# [Exercise prompt]
Please retype the material beneath this task exactly, starting with its first line and finishing with the line containing "Record ufs_dirent_t := mk_ufs_dirent".
(Data for review)
(* ===== verification/Ufs.v ===== *)
(** The writable file system of [kernel/core/ufs.c].

    Five directory sectors hold 64 entries of 40 bytes; every file is one extent
    of the data area, which only grows.  The state is the file's static variables
    and the disk below; every operation is one Definition.  The static sector
    buffers are filled by a read before each use and are local here; log output
    is left out. *)
From S2P Require Import Prelude CString Blk.

Definition UFS_BASE_LBA : Z := 8192.
Definition UFS_SB_LBA : Z := UFS_BASE_LBA + 0.
Definition UFS_DIR_SECTORS : Z := 5.
Definition UFS_DIR_LBA : Z := UFS_BASE_LBA + 1.
Definition UFS_DATA_LBA : Z := UFS_DIR_LBA + UFS_DIR_SECTORS.
Definition UFS_DATA_RESERVED_SECTORS : Z := 8192.
Definition UFS_DATA_END_LBA : Z := UFS_DATA_LBA + UFS_DATA_RESERVED_SECTORS.
Definition UFS_ENTRY_SIZE : Z := 40.
Definition UFS_MAX_ENTRIES : Z := (UFS_DIR_SECTORS * SECTOR_SIZE) / UFS_ENTRY_SIZE.
Definition UFS_NAME_MAX : Z := 20.
Definition UFS_OFF_START_LBA : Z := 20.
Definition UFS_OFF_SIZE : Z := 24.
Definition UFS_OFF_CAPACITY : Z := 28.
Definition UFS_OFF_OWNER : Z := 32.
Definition UFS_OFF_PERM : Z := 36.
Definition UFS_PERM_OTHER_READ : Z := 1.
Definition UFS_PERM_OTHER_WRITE : Z := 2.

Record ufs_dirent_t := mk_ufs_dirent {
  name : list Z;
  size_bytes : Z;
  owner_uid : Z;
  perm : Z;
}.

(** The static variables, and the disk. *)
Record ufs (D : Type) := mk_ufs {
  superblock : list Z;
  directory : list Z;
  ufs_ready : bool;
  cached_file_count : Z;
  next_free_lba : Z;
  disk : D;
}.
Arguments mk_ufs {D}.
Arguments superblock {D}.
Arguments directory {D}.
Arguments ufs_ready {D}.
Arguments cached_file_count {D}.
Arguments next_free_lba {D}.
Arguments disk {D}.

(** * The model *)

Section model.
Context {D : Type} `{BlockDev D}.
Implicit Types (s : ufs D) (d : D) (nm : list Z).

Definition with_directory s dir : ufs D :=
  mk_ufs (superblock s) dir (ufs_ready s) (cached_file_count s) (next_free_lba s) (disk s).
Definition with_count s n : ufs D :=
  mk_ufs (superblock s) (directory s) (ufs_ready s) n (next_free_lba s) (disk s).
Definition with_next s n : ufs D :=
  mk_ufs (superblock s) (directory s) (ufs_ready s) (cached_file_count s) n (disk s).
Definition with_disk s d : ufs D :=
  mk_ufs (superblock s) (directory s) (ufs_ready s) (cached_file_count s) (next_free_lba s) d.

(** [entry_at] is a pointer into the directory: its offset, and the bytes from
    there on. *)
Definition entry_off (index : Z) : Z := index * UFS_ENTRY_SIZE.
Definition entry_at (dir : list Z) (index : Z) : list Z :=
  drop (Z.to_nat (entry_off index)) dir.

Definition set_name (dir : list Z) (e : Z) nm : list Z :=
  let (dir', i) := str_copy dir e nm (UFS_NAME_MAX - 1) in
  for_each i UFS_NAME_MAX (fun i dir => dir.[e + i <- 0]) dir'.

Definition persist_superblock s : ufs D * Z :=
  let sb := (superblock s).[0 <- 85].[1 <- 70].[2 <- 83].[3 <- 49] in
  let sb := write_u32 sb 4 (cached_file_count s) in
  let sb := write_u32 sb 8 (next_free_lba s) in
  let sb := for_each 12 SECTOR_SIZE (fun i sb => sb.[i <- 0]) sb in
  let (r, d) := ata_write_sectors (disk s) UFS_SB_LBA 1 sb in
  (mk_ufs sb (directory s) (ufs_ready s) (cached_file_count s) (next_free_lba s) d, r).
(* ===== verification/UfsSpec.v ===== *)
(** What each operation of [kernel/core/ufs.c] does to a mounted file system: the
    directory, the files' contents, the disk, and what survives a remount. *)
From S2P Require Import Prelude CString Blk Ufs.

(** Project the fields of updated states. *)
Ltac ufs_proj :=
  cbn [with_directory with_count with_next with_disk superblock directory ufs_ready
       cached_file_count next_free_lba disk] in *.

Section ops.
Context {D : Type} {B : BlockDev D} {L : BlockDevLaws D}.
Implicit Types (s : ufs D) (d : D) (nm buf : list Z).

(** * Creation and deletion *)

Definition create_fails s nm : Prop :=
  cstr nm = [] \/ 20 <= zlen (cstr nm) \/ (exists i, named s i nm) \/
  (forall i, 0 <= i < 64 -> de_used (dirent_at (directory s) i) = true).

(** [r] is the outcome of creating [nm] for [owner] in [s]. *)
Definition create_outcome s nm (owner : Z) (r : ufs D * Z) : Prop :=
  (create_fails s nm /\ r = (s, -1)) \/
  (~ create_fails s nm /\ exists s' slot, r = (s', slot) /\ 0 <= slot < 64 /\
     de_used (dirent_at (directory s) slot) = false /\ ufs_wf s' /\
     dirent_at (directory s') slot = mk_dirent true (cstr nm) 0 0 0 (u32 owner) 0 /\
     same_others s s' slot /\ same_data (disk s) (disk s') /\
     next_free_lba s' = next_free_lba s /\ ufs_find s' nm = slot).

Lemma create_fails_early s nm :
  mem_wf s ->
  ((str_len nm =? 0) || (str_len nm >=? UFS_NAME_MAX)) = true \/ (ufs_find s nm >=? 0) = true ->
  create_fails s nm.
Proof.
  intros Hw [H|H].
  - apply orb_true_iff in H. rewrite str_len_cstr in H. ufs_consts. unfold create_fails.
    destruct H as [H|H]; bool_prop; [left|right; left; lia].
    destruct (cstr nm); [done|]. unfold zlen in H. simpl in H. lia.
  - destruct (ufs_find_cases s nm Hw) as [(i & Hi & _)|[_ E]]; [right; right; left; by exists i|].
    by rewrite E in H.
Qed.

Lemma init_entry_wf s nm owner slot :
  mem_wf s -> bytes_ok nm -> 0 < zlen (cstr nm) < 20 -> (forall i, ~ named s i nm) ->
  0 <= slot < 64 -> de_used (dirent_at (directory s) slot) = false ->
  mem_wf (with_count (with_directory s (init_entry (directory s) (entry_off slot) nm owner))
            (cached_file_count s +32 1)).
Proof.
  intros Hw Hnm Hlen Hno Hslot Hfree.
  destruct (init_entry_spec (directory s) slot nm owner (mw_dir _ Hw) Hnm Hslot Hlen)
    as (Hok & Hent & Hoth). destruct Hw as [Hr Hsb Hsbb Hdir Hc Hlay].
  split; try done; simpl.
  - rewrite Hc. pose proof (used_count_bounds (directory s)).
    rewrite u32_small by lia. symmetry. apply (used_count_flip _ _ slot); try done.
    + intros j Hj Hne. symmetry. by apply Hoth.
    + by rewrite Hent.
  - pose proof (lo_next _ _ Hlay).
    apply (layout_update (dirent_at (directory s)) _ (next_free_lba s) _ slot); try done; try lia.
    rewrite Hent. intros _. split.
    + split; simpl; [|lia]. intros E. rewrite E in Hlen. unfold zlen in Hlen. simpl in Hlen. lia.
    + intros j Hj Hne Hu. split; [by left|]. simpl. intros E. by apply (Hno j).
Qed.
(End Data for review)
# [Answer box]
(* ===== verification/Ufs.v ===== *)
(** The writable file system of [kernel/core/ufs.c].

    Five directory sectors hold 64 entries of 40 bytes; every file is one extent
    of the data area, which only grows.  The state is the file's static variables
    and the disk below; every operation is one Definition.  The static sector
    buffers are filled by a read before each use and are local here; log output
    is left out. *)
From S2P Require Import Prelude CString Blk.

Definition UFS_BASE_LBA : Z := 8192.
Definition UFS_SB_LBA : Z := UFS_BASE_LBA + 0.
Definition UFS_DIR_SECTORS : Z := 5.
Definition UFS_DIR_LBA : Z := UFS_BASE_LBA + 1.
Definition UFS_DATA_LBA : Z := UFS_DIR_LBA + UFS_DIR_SECTORS.
Definition UFS_DATA_RESERVED_SECTORS : Z := 8192.
Definition UFS_DATA_END_LBA : Z := UFS_DATA_LBA + UFS_DATA_RESERVED_SECTORS.
Definition UFS_ENTRY_SIZE : Z := 40.
Definition UFS_MAX_ENTRIES : Z := (UFS_DIR_SECTORS * SECTOR_SIZE) / UFS_ENTRY_SIZE.
Definition UFS_NAME_MAX : Z := 20.
Definition UFS_OFF_START_LBA : Z := 20.
Definition UFS_OFF_SIZE : Z := 24.
Definition UFS_OFF_CAPACITY : Z := 28.
Definition UFS_OFF_OWNER : Z := 32.
Definition UFS_OFF_PERM : Z := 36.
Definition UFS_PERM_OTHER_READ : Z := 1.
Definition UFS_PERM_OTHER_WRITE : Z := 2.

Record ufs_dirent_t := mk_ufs_dirent {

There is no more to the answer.